Word for word, copy every line of the data.
======== Material for the task ========
Lemma process_streams_keep_table (fuel : nat) (streams : list string)
    (r r' : Run) :
  T (labels (env r)) ->
  process_streams fuel script options r streams = Ok r' ->
  T (labels (env r')).
Proof.
  revert r. induction streams as [| stream streams IH]; simpl; intros r Hr Hp.
  - injection Hp as <-. exact Hr.
  - unfold process_stream in Hp.
    match type of Hp with
    | context [cycles _ _ _ ?r0 ?recs] =>
        destruct (cycles fuel script options r0 recs) as [r1| |] eqn:Hcs
    end; unfold_result; try discriminate.
    eapply IH; [| exact Hp].
    apply cycles_keep_table in Hcs; [| exact Hr].
    destruct (separate options); exact Hcs.
Qed.
End TableInvariants.

(** X10: Throughout a run the label table holds nothing but the index 0, under
    names of label commands of the script: whatever the position of a
    label command, the table sends its name to the first command. *)
Theorem X10_label_table_holds_zero_only `{HostRegex} (fuel : nat)
    (streams : list string) (script : SedScript) (options : SedOptions)
    (r : Run) :
  process_streams fuel script options Run_init streams = Ok r ->
  zero_table script (labels (env r)).
Proof.
  apply (process_streams_keep_table script options (zero_table script)).
  - intros e e' cmd c He Hin Hexec.
    destruct (decide (cmd_type cmd = LABEL)) as [Hl | Hl].
    + unfold execute_command in Hexec.
      destruct (matches_command (ps e) cmd
                  {| extended := extended_regex options |}) as [[]| |];
        unfold_result; simpl in Hexec; try discriminate.
      * rewrite Hl in Hexec. injection Hexec as _ <-. simpl.
        intros k v Hk.
        destruct (decide (default "" (arg_label (args cmd)) = k)) as [<- | Hne].
        -- rewrite lookup_insert_eq in Hk. injection Hk as <-.
           split; [reflexivity |]. exists cmd. auto.
        -- rewrite lookup_insert_ne in Hk by exact Hne. auto.
      * injection Hexec as _ <-. exact He.
    + rewrite (execute_command_labels e e' cmd options c Hexec Hl). exact He.
  - intros k v Hk. simpl in Hk. rewrite lookup_empty in Hk. discriminate.
Qed.

Lemma X10_label_table_holds_zero_only_witness :
  exists r : Run,
    process_streams 3 {| commands := [print_cmd; label_cmd "x"] |}
      SedOptions_init Run_init ["a"] = Ok r /\
    labels (env r) !! "x" = Some 0%nat /\
    zero_table {| commands := [print_cmd; label_cmd "x"] |} (labels (env r)).
Proof.
  eexists. split; [reflexivity |]. split; [reflexivity |].
  apply (X10_label_table_holds_zero_only 3 ["a"]
           {| commands := [print_cmd; label_cmd "x"] |} SedOptions_init).
  reflexivity.
Defined.

(** ** Termination of the command loop *)

Lemma parse_address_answers `{HostRegex} (addr : option address)
    (line : Z) (text : string) (m : RegexMatcher) (last : Z) :
  regex_answers -> parse_address addr line text m last <> OutOfFuel.
Proof.
  intros [Hc _] Hp.
  unfold parse_address, RegexMatcher_match, RegexMatcher_compile, PyStr.int
    in Hp.
  unfold_result.
  repeat case_match; simplify_eq; try done; eapply Hc; eauto.
Qed.

Lemma execute_command_answers `{HostRegex} (e : Env) (cmd : SedCommand)
    (options : SedOptions) :
  regex_answers -> execute_command e cmd options <> OutOfFuel.
Proof.
  intros Hre Hexec. pose proof Hre as [Hc Hs].
  unfold execute_command, matches_command in Hexec.
  destruct (parse_address (addr1 cmd) (line_num (ps e))
              (pattern_space (ps e)) {| extended := extended_regex options |}
              (last_line_num (ps e))) as [r1| |] eqn:H1;
    [| discriminate | now apply parse_address_answers in H1].
  destruct (parse_address (addr2 cmd) (line_num (ps e))
              (pattern_space (ps e)) {| extended := extended_regex options |}
              (last_line_num (ps e))) as [r2| |] eqn:H2;
    [| discriminate | now apply parse_address_answers in H2].
  unfold subscript, RegexMatcher_compile in Hexec. unfold_result.
  repeat case_match; simplify_eq; try done;
    solve [eapply Hc; eauto | eapply Hs; eauto].
Qed.

Section BranchFree.
Context `{HostRegex}.
Variables (script : SedScript) (options : SedOptions).
Hypothesis regex_ok : regex_answers.
Hypothesis no_branch :
  forall cmd : SedCommand, In cmd (commands script) -> cmd_type cmd <> BRANCH.

(** Without branch commands the program counter grows by one at each
    turn, so the loop is over after at most as many turns as there are
    commands left. *)
Lemma command_loop_branch_free (fuel : nat) (e : Env) (c : bool) (i : nat) :
  (length (commands script) <= fuel + i)%nat ->
  command_loop fuel script options e c i <> OutOfFuel.
Proof.
  revert e c i. induction fuel as [| fuel IH]; intros e c i Hlen;
    cbn [command_loop];
    destruct (Nat.ltb_spec i (length (commands script))) as [Hi | Hi];
    rewrite ?andb_false_r; try discriminate; try lia.
  destruct c; [| discriminate]. cbn [andb].
  destruct (step script options e i) as [[[c1 i1] e1]| |] eqn:Hstep;
    unfold_result; [| discriminate |].
  - destruct (step_executes _ _ _ _ _ _ _ Hstep) as (cmd & Hcmd & _ & Hnext).
    rewrite Hnext.
    + apply IH. lia.
    + apply no_branch, list_elem_of_In.
      eapply list_elem_of_lookup_2; eauto.
  - exfalso. unfold step in Hstep.
    destruct (commands script !! i) as [cmd|] eqn:Hcmd.
    + destruct (execute_command e cmd options) as [[c0 e0]| |] eqn:Hexec;
        unfold_result; try discriminate.
      * repeat case_match; discriminate.
      * eapply execute_command_answers; eauto.
    + apply lookup_ge_None in Hcmd. lia.
Qed.

Lemma cycles_branch_free (fuel : nat) (recs : list string) (r : Run) :
  (length (commands script) <= fuel)%nat ->
  cycles fuel script options r recs <> OutOfFuel.
Proof.
  intros Hlen. revert r. induction recs as [| record recs IH]; intros r;
    simpl; [discriminate |].
  unfold cycle.
  match goal with
  | |- context [command_loop fuel script options ?e0 true 0] =>
      pose proof (command_loop_branch_free fuel e0 true 0) as Hloop;
      destruct (command_loop fuel script options e0 true 0) as [e1| |]
  end; unfold_result;
    [apply IH | discriminate | intros _; apply Hloop; [lia | reflexivity]].
Qed.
========
Output of the exercise.
Lemma process_streams_keep_table (fuel : nat) (streams : list string)
    (r r' : Run) :
  T (labels (env r)) ->
  process_streams fuel script options r streams = Ok r' ->
  T (labels (env r')).
Proof.
  revert r. induction streams as [| stream streams IH]; simpl; intros r Hr Hp.
  - injection Hp as <-. exact Hr.
  - unfold process_stream in Hp.
    match type of Hp with
    | context [cycles _ _ _ ?r0 ?recs] =>
        destruct (cycles fuel script options r0 recs) as [r1| |] eqn:Hcs
    end; unfold_result; try discriminate.
    eapply IH; [| exact Hp].
    apply cycles_keep_table in Hcs; [| exact Hr].
    destruct (separate options); exact Hcs.
Qed.
End TableInvariants.

(** X10: Throughout a run the label table holds nothing but the index 0, under
    names of label commands of the script: whatever the position of a
    label command, the table sends its name to the first command. *)
Theorem X10_label_table_holds_zero_only `{HostRegex} (fuel : nat)
    (streams : list string) (script : SedScript) (options : SedOptions)
    (r : Run) :
  process_streams fuel script options Run_init streams = Ok r ->
  zero_table script (labels (env r)).
Proof.
  apply (process_streams_keep_table script options (zero_table script)).
  - intros e e' cmd c He Hin Hexec.
    destruct (decide (cmd_type cmd = LABEL)) as [Hl | Hl].
    + unfold execute_command in Hexec.
      destruct (matches_command (ps e) cmd
                  {| extended := extended_regex options |}) as [[]| |];
        unfold_result; simpl in Hexec; try discriminate.
      * rewrite Hl in Hexec. injection Hexec as _ <-. simpl.
        intros k v Hk.
        destruct (decide (default "" (arg_label (args cmd)) = k)) as [<- | Hne].
        -- rewrite lookup_insert_eq in Hk. injection Hk as <-.
           split; [reflexivity |]. exists cmd. auto.
        -- rewrite lookup_insert_ne in Hk by exact Hne. auto.
      * injection Hexec as _ <-. exact He.
    + rewrite (execute_command_labels e e' cmd options c Hexec Hl). exact He.
  - intros k v Hk. simpl in Hk. rewrite lookup_empty in Hk. discriminate.
Qed.

Lemma X10_label_table_holds_zero_only_witness :
  exists r : Run,
    process_streams 3 {| commands := [print_cmd; label_cmd "x"] |}
      SedOptions_init Run_init ["a"] = Ok r /\
    labels (env r) !! "x" = Some 0%nat /\
    zero_table {| commands := [print_cmd; label_cmd "x"] |} (labels (env r)).
Proof.
  eexists. split; [reflexivity |]. split; [reflexivity |].
  apply (X10_label_table_holds_zero_only 3 ["a"]
           {| commands := [print_cmd; label_cmd "x"] |} SedOptions_init).
  reflexivity.
Defined.

(** ** Termination of the command loop *)

Lemma parse_address_answers `{HostRegex} (addr : option address)
    (line : Z) (text : string) (m : RegexMatcher) (last : Z) :
  regex_answers -> parse_address addr line text m last <> OutOfFuel.
Proof.
  intros [Hc _] Hp.
  unfold parse_address, RegexMatcher_match, RegexMatcher_compile, PyStr.int
    in Hp.
  unfold_result.
  repeat case_match; simplify_eq; try done; eapply Hc; eauto.
Qed.

Lemma execute_command_answers `{HostRegex} (e : Env) (cmd : SedCommand)
    (options : SedOptions) :
  regex_answers -> execute_command e cmd options <> OutOfFuel.
Proof.
  intros Hre Hexec. pose proof Hre as [Hc Hs].
  unfold execute_command, matches_command in Hexec.
  destruct (parse_address (addr1 cmd) (line_num (ps e))
              (pattern_space (ps e)) {| extended := extended_regex options |}
              (last_line_num (ps e))) as [r1| |] eqn:H1;
    [| discriminate | now apply parse_address_answers in H1].
  destruct (parse_address (addr2 cmd) (line_num (ps e))
              (pattern_space (ps e)) {| extended := extended_regex options |}
              (last_line_num (ps e))) as [r2| |] eqn:H2;
    [| discriminate | now apply parse_address_answers in H2].
  unfold subscript, RegexMatcher_compile in Hexec. unfold_result.
  repeat case_match; simplify_eq; try done;
    solve [eapply Hc; eauto | eapply Hs; eauto].
Qed.

Section BranchFree.
Context `{HostRegex}.
Variables (script : SedScript) (options : SedOptions).
Hypothesis regex_ok : regex_answers.
Hypothesis no_branch :
  forall cmd : SedCommand, In cmd (commands script) -> cmd_type cmd <> BRANCH.

(** Without branch commands the program counter grows by one at each
    turn, so the loop is over after at most as many turns as there are
    commands left. *)
Lemma command_loop_branch_free (fuel : nat) (e : Env) (c : bool) (i : nat) :
  (length (commands script) <= fuel + i)%nat ->
  command_loop fuel script options e c i <> OutOfFuel.
Proof.
  revert e c i. induction fuel as [| fuel IH]; intros e c i Hlen;
    cbn [command_loop];
    destruct (Nat.ltb_spec i (length (commands script))) as [Hi | Hi];
    rewrite ?andb_false_r; try discriminate; try lia.
  destruct c; [| discriminate]. cbn [andb].
  destruct (step script options e i) as [[[c1 i1] e1]| |] eqn:Hstep;
    unfold_result; [| discriminate |].
  - destruct (step_executes _ _ _ _ _ _ _ Hstep) as (cmd & Hcmd & _ & Hnext).
    rewrite Hnext.
    + apply IH. lia.
    + apply no_branch, list_elem_of_In.
      eapply list_elem_of_lookup_2; eauto.
  - exfalso. unfold step in Hstep.
    destruct (commands script !! i) as [cmd|] eqn:Hcmd.
    + destruct (execute_command e cmd options) as [[c0 e0]| |] eqn:Hexec;
        unfold_result; try discriminate.
      * repeat case_match; discriminate.
      * eapply execute_command_answers; eauto.
    + apply lookup_ge_None in Hcmd. lia.
Qed.

Lemma cycles_branch_free (fuel : nat) (recs : list string) (r : Run) :
  (length (commands script) <= fuel)%nat ->
  cycles fuel script options r recs <> OutOfFuel.
Proof.
  intros Hlen. revert r. induction recs as [| record recs IH]; intros r;
    simpl; [discriminate |].
  unfold cycle.
  match goal with
  | |- context [command_loop fuel script options ?e0 true 0] =>
      pose proof (command_loop_branch_free fuel e0 true 0) as Hloop;
      destruct (command_loop fuel script options e0 true 0) as [e1| |]
  end; unfold_result;
    [apply IH | discriminate | intros _; apply Hloop; [lia | reflexivity]].
Qed.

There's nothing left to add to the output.